A Xpeng, uma das principais montadoras de veículos elétricos da China, está acelerando para além das quatro rodas. Sua unidade de robótica acaba de levantar mais de US$ 900 milhões em sua primeira rodada de captação, um movimento que avalia o negócio em mais de US$ 6,3 bilhões. O aporte, liderado pela IDG Capital e com a participação de gigantes estratégicos como Tencent e Alibaba, estabelece um novo recorde para uma única rodada privada no setor de "IA incorporada" (embodied AI) na China.

O investimento massivo não é um desvio, mas uma aposta calculada na convergência entre a indústria automotiva e a robótica humanoide. A leitura é que as competências desenvolvidas para criar veículos inteligentes — sensores, software, baterias e gestão de cadeias de suprimentos complexas — são diretamente transferíveis para a construção de robôs autônomos. A Xpeng está, na prática, alavancando seu core business para competir em uma nova arena.

A Sinergia Automotiva

A estratégia da Xpeng fica clara nos detalhes. Os recursos da captação serão destinados ao desenvolvimento de hardware e software, treinamento de modelos de IA e, crucialmente, à construção de infraestrutura para produção em massa. A meta é ambiciosa: produzir 1.000 unidades mensais de seu robô humanoide, batizado de IRON, até o final do ano. Inicialmente, eles serão implantados em ambientes controlados, como as lojas e complexos industriais da própria Xpeng.
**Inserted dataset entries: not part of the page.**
(* ===== verification/DeviceManager.v ===== *)
(** The part of the device manager (hypervisor/vmm/src/device_manager.rs) that
    attaches a PCI device to a machine with one PCI segment. *)
From stdpp Require Import base numbers gmap strings list.
From S2P Require Import Prelude Bytes BTree AddressAllocator DeviceBus VmResources IrqGroup Msix PciConfig PciBdf PciDevice AddressManager PciBus PvPanic.
#[local] Open Scope Z_scope.

Definition PVPANIC_DEVICE_NAME : string := "__pvpanic".

Inductive dm_error :=
| AllocateBars (e : pci_device_error)
| AddPciDevice (e : PciRootError)
| NextPciDeviceId (e : PciRootError)
| GetPciDeviceId (e : PciRootError)
| MissingDeviceNodePciBdf
| PvPanicCreate (e : pci_error).

Section manager.
Context {VM : Type} `{VmCalls VM} {D : Type} `{PciDevice D} (pagesize : Z).
Abbreviation MC := (Machine VM D).
Abbreviation IO A := (M MC dm_error A).

Definition set_bus (b : PciBus) (m : MC) : MC := mkMachine (mc_heap m) b (mc_manager m) (mc_config_address m).
Definition on_bus {A} (f : PciRootError -> dm_error) (x : M PciBus PciRootError A) : IO A :=
  zoom mc_bus set_bus (map_err f x).

(** The device allocates its regions; the allocator of the segment is the first
    of those of the address manager. *)
Definition device_allocate_bars (h : nat) (resources : option (list Resource)) : IO (list PciBarConfiguration) := fun m =>
  let am := mc_manager m in
  match mc_heap m !! h, pci_mmio_allocators am !! 0%nat with
  | Some d, Some al =>
    let '(r, (s, al, d)) := map_err AllocateBars (pd_allocate_bars pagesize resources) (am_allocator am, al, d) in
    (r, set_manager (set_pci_mmio (<[0%nat := al]> (pci_mmio_allocators am)) (set_allocator s am)) (set_device h d m))
  | _, _ => (Crashed, m)
  end.

Definition add_pci_device (h : nat) (bdf : PciBdf) (resources : option (list Resource)) : IO (list Resource) :=
  let* bars := device_allocate_bars h resources in
  modify (fun m => set_bus (add_device (bdf_device bdf) h (mc_bus m)) m) ;;;
  zoom mc_manager set_manager (map_err AddPciDevice (register_mapping h bars)) ;;;
  ret (bar_resource <$> bars).

(** The number of the segment is 0; another one is out of range. *)
Definition next_device_bdf : IO PciBdf :=
  let* id := on_bus NextPciDeviceId (fun b => let '(r, b) := next_device_id b in
                                              (match r with Ok id => Done id | Err e => Fail e end, b)) in
  ret (bdf_new 0 0 (wrap 8 (Z.of_nat id)) 0).
Definition pci_resources (id : string) : IO (PciBdf * option (list Resource)) :=
  let* m := get in
  match device_tree (mc_manager m) !! id with
  | Some node =>
    match node_pci_bdf node with
    | None => throw MissingDeviceNodePciBdf
    | Some bdf =>
      if decide (bdf_segment bdf <> 0) then crash
      else on_bus GetPciDeviceId (get_device_id (Z.to_nat (bdf_device bdf))) ;;; ret (bdf, Some (node_resources node))
    end
  | None => let* bdf := next_device_bdf in ret (bdf, None)
  end.
End manager.

(** [h] is the number of the new device in the store; [state] is what the
    snapshot has of it. *)
Definition add_pvpanic_device {VM G} `{VmCalls VM} `{InterruptSourceGroup G} (pagesize : Z) (h : nat) (state : option Z)
    : M (Machine VM (pci_dev G)) dm_error unit :=
  let id := PVPANIC_DEVICE_NAME in
  let* r := pci_resources id in
  let '(bdf, resources) := r in
  match pvpanic_new id state with
  | Crashed => crash
  | Fail e => throw (PvPanicCreate e)
  | Done d =>
    modify (set_device h (PvPanic d)) ;;;
    let* new_resources := add_pci_device pagesize h bdf resources in
    let node := set_node_bdf (Some bdf) (set_node_resources new_resources (device_node id)) in
    modify (fun m => set_manager (set_tree (<[id := node]> (device_tree (mc_manager m))) (mc_manager m)) m)
  end.
Lemma move_mmio64 am al d x n y :
  manager_ok am -> region_space Memory64BitRegion x am = Some al -> (x, n) ∈ ranges al -> (x, (n, d)) ∈ am_mmio_bus am ->
  alive d = true -> request_ok al n n -> in_width 64 y ->
  ((n | y) /\ free_at (free x n al) y n /\ exists am',
     move_ranges alive pagesize x y n Memory64BitRegion am = (Done tt, am') /\ region_moved Memory64BitRegion x y n d am am') \/
  ((~ ((n | y) /\ free_at (free x n al) y n) \/ y = end_ al) /\ exists am',
     move_ranges alive pagesize x y n Memory64BitRegion am = (Fail NoMmio64Range, am') /\
     range_given_back Memory64BitRegion x n am am').
Proof.
  intros Hok Hsp Hr Hin Halive Hreq Hy. cbn in Hsp.
  destruct (list_find _ _) as [[i a]|] eqn:Hfind; cbn in Hsp; simplify_eq. unfold move_ranges.
  pose proof (proj1 (list_find_Some _ _ _ _) Hfind) as (Hi & _). assert (Hag := mo_mmio _ Hok (S i) al Hi).
  destruct (free_base x n al) as [Hfb Hfe].
  destruct (agree_move alive _ _ d x n y n Hag Hr Hin Halive Hreq Hy)
    as [(Hd & Hfree & al2 & bus2 & Ha & Hu & Hag2 & Hel & Hb & He & Hmv)|[Hno Ha]].
  - left. split; [done|]. split; [done|]. pose proof (move_in_allocators_spec x y n _ i al Hfind) as Hmove. rewrite Ha in Hmove.
    erewrite bind_done by (by rewrite Hmove). unfold move_mmio_bus. cbn. rewrite Hu. eexists. split; [done|].
    destruct Hfree as (? & ? & _). rewrite Hfb, Hfe in *. split.
    { eapply (manager_moved am _ (S i)); try done; apply Hreq. }
    split; [exact Hmv|]. do 3 (split; [done|]). exists al, al2. cbn. rewrite Hfind, (list_find_base _ _ _ _ _ Hfind) by done. done.
  - right. split; [done|]. pose proof (move_in_allocators_spec x y n _ i al Hfind) as Hmove. rewrite Ha in Hmove.
    erewrite bind_fail by (by rewrite Hmove). eexists. split; [done|]. do 3 (split; [done|]).
    exists al. cbn. rewrite Hfind, (list_find_base _ _ _ _ _ Hfind) by done. done.
Qed.
End moves.

(** C10: What moving a region does in the allocator and on the bus.  Where
    the allocators agree with the buses, and a live device has a region of type
    [t] at [x] whose range is allocated: if the new address is aligned and the
    range there is free once the old one is, the region moves, in the allocator
    of its addresses and on its bus; all other ranges stay as they are, and the
    allocators still agree with the buses.  Otherwise, or possibly at the very
    last address of the space, the call fails: the buses do not change, but the
    allocator has given the old range back, where the device still answers
    ([failed_move_frees_range]). *)
Theorem move_region {Dev VM} (alive : Dev -> bool) (pagesize : Z) t (am : AddressManager Dev VM) al d x n y :
  manager_ok am -> region_space t x am = Some al -> (x, n) ∈ ranges al -> (x, (n, d)) ∈ region_bus t am ->
  alive d = true -> request_ok al n (region_align t n) -> in_width 64 y ->
  let fits := (region_align t n | y) /\ free_at (free x n al) y n in
  let '(r, am') := move_ranges alive pagesize x y n t am in
  (fits /\ r = Done tt /\ region_moved t x y n d am am') \/
  ((~ fits \/ y = end_ al) /\ r = Fail (region_error t) /\ range_given_back t x n am am').
Proof.
  intros Hok Hsp Hr Hin Halive Hreq Hy fits. unfold fits.
  destruct t; cbn [region_align region_bus region_error] in *.
  - destruct (move_mmio32 alive pagesize am al d x n y) as [(? & ? & am' & -> & ?)|(? & am' & -> & ?)]; auto 10.
  - assert (Hone : (1 | y)) by apply Z.divide_1_l.
    destruct (move_io alive pagesize am al d x n y) as [(? & am' & -> & ?)|(Hno & am' & -> & ?)]; auto 10.
    right. split; [|done]. destruct Hno; [left; by intros [_ ?]|by right].
  - destruct (move_mmio64 alive pagesize am al d x n y) as [(? & ? & am' & -> & ?)|(? & am' & -> & ?)]; auto 10.
Qed.

(** ** Examples *)
Ltac concrete_sorted := repeat (apply bt_ok_cons; split; [set_solver by lia|]); apply bt_ok_nil.
Ltac concrete_allocator :=
  split; cbn; [lia|lia|concrete_sorted|lia|set_solver|intros ? ? ? ->; set_solver].
Ltac concrete_bus :=
  split; [concrete_sorted|intros b len d Hin; set_unfold in Hin; naive_solver lia
         |intros b len d b' len' d' Hin Hin' Hlt; set_unfold in Hin; set_unfold in Hin'; naive_solver lia].

Definition example_manager : AddressManager nat unit :=
  mkManager (mkSystem (mkAllocator 0 65535 [(65536, 0)]) (mkAllocator 4096 8191 [(8192, 0)])
               (mkAllocator 16384 65535 [(16384, 4096); (65536, 0)]) (gsi_new []))
    [] [(16384, (4096, 3%nat)); (1048576, (4096, 7%nat))] tt
    [mkAllocator 1048576 1114111 [(1048576, 4096); (1114112, 0)]] ∅.

Lemma example_manager_ok : manager_ok example_manager.
Proof.
  assert (Hbus : bus_ok (am_mmio_bus example_manager)) by concrete_bus.
  split.
  - split; [concrete_allocator|apply bus_ok_new|intros b len d Hin; set_solver].
  - intros [|[|i]] al Hi; cbn in Hi; simplify_eq; (split; [concrete_allocator|done|]); intros b len d Hin Hlo Hhi; cbn in *;
      [exists 16384, 4096|exists 1048576, 4096]; rewrite !elem_of_cons in Hin;
      destruct Hin as [[= -> -> ->]|[[= -> -> ->]|Hin]]; try lia; by (split; [left|lia]) || by apply elem_of_nil in Hin.
  - intros [|[|i]] [|[|j]] al al' Hne Hi Hj; cbn in *; simplify_eq; unfold spaces_apart; cbn; lia.
Qed.

Lemma move_region_witness :
  let '(r, am') := move_ranges (fun _ => true) 4096 1048576 1056768 4096 Memory64BitRegion example_manager in
  r = Done tt /\ region_moved Memory64BitRegion 1048576 1056768 4096 7%nat example_manager am'.
Proof.
  pose proof (move_region (fun _ => true) 4096 Memory64BitRegion example_manager
    (mkAllocator 1048576 1114111 [(1048576, 4096); (1114112, 0)]) 7%nat 1048576 4096 1056768
    example_manager_ok eq_refl ltac:(by left) ltac:(by right; left) eq_refl) as Hmove.
  assert (Hreq : request_ok (mkAllocator 1048576 1114111 [(1048576, 4096); (1114112, 0)]) 4096 4096).
  { split; [lia|]. split; [split; [lia|reflexivity]|]. split; [reflexivity|vm_compute; congruence]. }
  specialize (Hmove Hreq ltac:(split; [lia|reflexivity])). cbn zeta in Hmove.
  destruct (move_ranges _ _ _ _ _ _ _) as [r am'] eqn:Hrun. vm_compute in Hrun. injection Hrun as <- <-.
  destruct Hmove as [(_ & _ & Hmv)|(_ & Hbad & _)]; [by split|discriminate].
Defined.

(** A move that finds no range leaves the old one free in the allocator, while
    the bus still routes it to the device: the next device is given the same
    addresses, and cannot be placed there. *)
Lemma failed_move_frees_range :
  let '(r, am) := move_ranges (fun _ => true) 4096 16384 18432 4096 Memory32BitRegion example_manager in
  r = Fail NoMmio32Range /\ (resolve (fun _ => true) 16384 (am_mmio_bus am)) = Some (16384, 0, 3%nat) /\
  (allocate_mmio_hole_addresses 4096 (Some 16384) 4096 None (am_allocator am)).1 = Some 16384 /\
  (bus_insert 9%nat 16384 4096 (am_mmio_bus am)).1 = Err BusOverlap.
Proof. vm_compute. auto. Qed.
Este plano de implantação gradual espelha a abordagem de outras empresas do setor, como a Tesla com seu robô Optimus. Primeiro, usa-se a própria operação como um campo de testes para refinar a tecnologia e provar o caso de uso, antes de escalar para o mercado. A Xpeng já mira o início das vendas comerciais na China e em mercados internacionais para 2027, sinalizando uma corrida contra o tempo para dominar um mercado que ainda está em sua infância.
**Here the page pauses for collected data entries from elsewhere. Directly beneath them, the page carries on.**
Lemma resolve_loop_keep root b sub iter v : resolve_loop root b sub iter v = resolve_loop root b sub (keep iter) v.
Proof.
  revert sub iter v. induction b as [|b IHb]; intros sub iter; revert sub; induction iter as [|s iter IH]; intros sub v; try done;
    rewrite resolve_loop_cons; unfold keep; destruct (skipped s) eqn:Hs.
  1, 3: rewrite filter_cons_False by congruence; unfold skipped in Hs; apply bool_decide_eq_true in Hs; rewrite Hs; apply IH.
  all: rewrite filter_cons_True, resolve_loop_cons by done; fold (keep iter); unfold skipped in Hs; apply bool_decide_eq_false in Hs;
    (destruct (seg_component s) as [[| | |n]|]; [apply IH..| |by destruct Hs]); unfold bind; destruct (catch _ v) as [[[t|]| |] v']; try done; try apply IH.
  rewrite IHb. symmetry. rewrite IHb. symmetry. f_equal.
  destruct (is_absolute t); by rewrite !keep_join_as_path, keep_keep.
Qed.

(** ** The walk of a process in the root *)
Context (R : Place) (HR : names R).

Lemma up_app q : up R (R ++ q) = R ++ removelast q.
Proof.
  unfold up. case_decide as Heq.
  - assert (q = []) as ->; [|by rewrite app_nil_r]. apply (app_inv_head R). by rewrite app_nil_r.
  - destruct q as [|n q]; [by rewrite app_nil_r in Heq|]. by rewrite removelast_app.
Qed.

Lemma names_removelast q : names q -> names (removelast q).
Proof. intros Hq. destruct q as [|n q _] using rev_ind; [done|]. rewrite removelast_last. by apply Forall_app in Hq as [? _]. Qed.

Lemma names_snoc q n : names q -> name n -> names (q ++ [n]).
Proof. intros Hq Hn. apply Forall_app. split; [done|]. by constructor. Qed.

Lemma loop_read_link q n : names q -> name n ->
  catch (os (sys_read_link (join (join (absolute_path R) (relative_path q)) [n]))) w =
    match sys_read_link (absolute_path ((R ++ q) ++ [n])) w with
    | (Done t, w') => (Done (Ok t), w') | (Fail e, w') => (Done (Err (OsError e)), w') | (Crashed, w') => (Crashed, w')
    end.
Proof. intros Hq Hn. rewrite join_absolute, app_assoc by done. unfold catch, map_err. by destruct (sys_read_link _ w) as [[]]. Qed.

Lemma loop_dirs b q0 q iter : names q0 -> names q -> is_dir_at fs (R ++ q0 ++ q) = true ->
  resolve_loop (absolute_path R) b (relative_path q0) (q ++ iter) w = resolve_loop (absolute_path R) b (relative_path (q0 ++ q)) iter w.
Proof.
  intros Hq0 Hq. revert q0 Hq0. induction Hq as [|n q Hn Hq IH]; intros q0 Hq0 Hd; [by rewrite app_nil_r|].
  cbn [app]. rewrite resolve_loop_cons, Hn. unfold bind. rewrite loop_read_link by done.
  assert (Hdn : is_dir_at fs ((R ++ q0) ++ [n]) = true).
  { apply (dir_prefix fs _ q Hok). rewrite <- !app_assoc. done. }
  assert (Hd0 : is_dir_at fs (R ++ q0) = true) by (by eapply dir_prefix).
  pose proof (read_link_dir (R ++ q0) n ltac:(by apply Forall_app) Hd0 Hn) as Hr.
  apply is_dir_at_lookup in Hdn as (o & mode & Ho & Hk). unfold kind_at in Hr. rewrite Ho in Hr. cbn in Hr. rewrite Hk in Hr. destruct Hr as [e ->].
  rewrite join_name by done. rewrite IH; [by rewrite <- app_assoc|by apply names_snoc|by rewrite <- app_assoc].
Qed.

Lemma restart_absolute b v iter : resolve_loop (absolute_path R) b no_path (join v (as_path iter)) w = resolve_loop (absolute_path R) b no_path (v ++ iter) w.
Proof. by rewrite resolve_loop_keep, keep_join_as_path, <- keep_app, <- resolve_loop_keep. Qed.

Lemma restart_relative b q v iter : names q -> is_absolute v = false -> is_dir_at fs (R ++ q) = true ->
  resolve_loop (absolute_path R) b no_path (join (join (relative_path q) v) (as_path iter)) w = resolve_loop (absolute_path R) b (relative_path q) (v ++ iter) w.
Proof.
  intros Hq Hv Hd. rewrite restart_absolute, resolve_loop_keep, keep_app, keep_join, keep_relative, <- !keep_app, <- resolve_loop_keep, <- app_assoc by done.
  apply (loop_dirs b []); done.
Qed.

(** What the kernel finds, the loop finds. *)
Lemma loop_is_walk links b q segs place : links <= b -> names q -> walk fs R links true (R ++ q) segs = Ok place ->
  exists q', names q' /\ place = R ++ q' /\ resolve_loop (absolute_path R) b (relative_path q) segs w = (Done (relative_path q'), w).
Proof.
  revert b q segs. induction links as [|links IHl]; intros b q segs Hb; revert q; induction segs as [|s segs IH]; intros q Hq Hw;
    try (rewrite walk_nil in Hw; rewrite resolve_loop_nil; exists q; by simplify_eq); rewrite walk_cons in Hw; rewrite resolve_loop_cons;
    (destruct (is_dir_at fs (R ++ q)) eqn:Hd; [cbn [negb] in Hw|done]);
    (destruct (seg_component s) as [[| | |n]|] eqn:Hs; [by apply IH|by apply IH| | |by apply IH]).
  1, 3: rewrite up_app in Hw; rewrite pop_names by done; by apply IH; [apply names_removelast|].
  all: apply seg_component_name in Hs as [-> Hn]; unfold bind; rewrite loop_read_link by done;
    pose proof (read_link_dir (R ++ q) n ltac:(by apply Forall_app) Hd Hn) as Hr; destruct (kind_at fs ((R ++ q) ++ [n])) as [[|mode|t]|]; try done.
  all: try (destruct Hr as [e ->]; rewrite join_name by done; apply IH; [by apply names_snoc|by rewrite app_assoc]).
  all: rewrite andb_false_r in Hw; try done. rewrite Hr. destruct b as [|b]; [lia|]. destruct (is_absolute t) eqn:Ht.
  - rewrite restart_absolute. apply (IHl b []); [lia|done|by rewrite app_nil_r].
  - rewrite restart_relative by done. apply IHl; [lia|done|done].
Qed.

(** No component of the result is a link. *)
Definition clean (q : Place) : Prop := forall p n l t, q = p ++ n :: l -> kind_at fs ((R ++ p) ++ [n]) <> Some (KLink t).

Lemma clean_removelast q : clean q -> clean (removelast q).
Proof.
  intros Hc. destruct q as [|n q _] using rev_ind; [done|]. rewrite removelast_last. intros p m l t ->. apply (Hc p m (l ++ [n])). by rewrite <- app_assoc.
Qed.

Lemma clean_snoc q n : clean q -> (forall t, kind_at fs ((R ++ q) ++ [n]) <> Some (KLink t)) -> clean (q ++ [n]).
Proof.
  intros Hc Hn p m l t Heq. destruct l as [|k l _] using rev_ind.
  - apply app_inj_tail in Heq as [<- <-]. apply Hn.
  - rewrite app_comm_cons, app_assoc in Heq. apply app_inj_tail in Heq as [-> _]. by apply (Hc p m l).
Qed.

Lemma loop_clean b q iter : names q -> clean q ->
  wp (resolve_loop (absolute_path R) b (relative_path q) iter)
    (fun p w' => w' = w /\ exists q', names q' /\ p = relative_path q' /\ clean q') (fun e w' => w' = w /\ e = TooManyLinks) w.
Proof.
  assert (Hnil : clean []) by (by intros [] ? ? ?).
  revert q iter. induction b as [|b IHb]; intros q iter; revert q; induction iter as [|s iter IH]; intros q Hq Hc;
    try (rewrite resolve_loop_nil; apply wp_ret; split; [done|]; by exists q); rewrite resolve_loop_cons;
    (destruct (seg_component s) as [[| | |n]|] eqn:Hs; [by apply IH|by apply IH| | |by apply IH]).
  1, 3: rewrite pop_names by done; apply IH; [by apply names_removelast|by apply clean_removelast].
  all: apply seg_component_name in Hs as [-> Hn]; apply wp_bind; unfold wp at 1; rewrite loop_read_link by done;
    pose proof (read_link_quiet (absolute_path ((R ++ q) ++ [n]))) as [Hw Hcr]; pose proof (read_link_fails (R ++ q) n) as Hf;
    destruct (sys_read_link _ w) as [[t|e|] w'] eqn:Hr; cbn in Hw; subst; try done;
    try (rewrite join_name by done; apply IH; [by apply names_snoc|]; apply clean_snoc; [done|]; by eapply Hf; [apply Forall_app|..]).
  - by apply (IHb []).
Qed.
End still.

(** C18: A path is resolved as by a process with that root.
    In a file system that nobody changes, if the kernel finds an object for a process
    whose root is the given directory, [scoped_resolve] returns its place; and whatever
    it returns, no component of the result is a symbolic link. *)
Theorem scoped_resolve_is_chroot w root R unsafe_path :
  fs_ok (w_fs w) -> w_events w = [] -> resolve_path true root w = Ok R -> names R ->
  (forall place, walk (w_fs w) R MAXSYMLINKS true R unsafe_path = Ok place ->
    exists q, place = R ++ q /\ scoped_resolve (RootPath root) unsafe_path w = (Done (relative_path q), w)) /\
  (forall p w', scoped_resolve (RootPath root) unsafe_path w = (Done p, w') ->
    w' = w /\ exists q, names q /\ p = relative_path q /\ clean w R q).
Proof.
  intros Hok Hquiet Hroot HR.
  assert (Hrun : scoped_resolve (RootPath root) unsafe_path w = resolve_loop (absolute_path R) MAX_SYMLINK_DEPTH no_path unsafe_path w).
  { unfold scoped_resolve, do_scoped_resolve, bind, map_err. cbn [canonicalize_root]. unfold sys_canonicalize, bind.
    rewrite others_quiet by done. cbn [get]. unfold get. rewrite Hroot. cbn [of_result ret]. unfold ret.
    by destruct (resolve_loop (absolute_path R) MAX_SYMLINK_DEPTH no_path unsafe_path w) as [[]]. }
  rewrite Hrun. split.
  - intros place Hw. destruct (loop_is_walk w Hok Hquiet R HR MAXSYMLINKS MAX_SYMLINK_DEPTH [] unsafe_path place) as (q & _ & -> & Hq);
      [unfold MAXSYMLINKS, MAX_SYMLINK_DEPTH; lia|done|by rewrite app_nil_r|]. by exists q.
  - intros p w' Hp. pose proof (loop_clean w Hok Hquiet R HR MAX_SYMLINK_DEPTH [] unsafe_path (Forall_nil_2 _)) as Hc. unfold wp in Hc.
    change (relative_path []) with no_path in Hc. rewrite Hp in Hc. apply Hc. by intros [] ? ? ?.
Qed.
O apoio de investidores do calibre de Tencent e Alibaba não é apenas um selo de validação; é um indicativo do consenso estratégico que se forma na China em torno da IA incorporada. O movimento coloca a Xpeng não apenas em competição com startups especializadas como a TARS Robotics, mas também posiciona a China como um polo central na corrida global pela robótica. A questão não é mais se os robôs humanoides se tornarão uma plataforma industrial relevante, mas quem controlará a manufatura e o software que os definirá.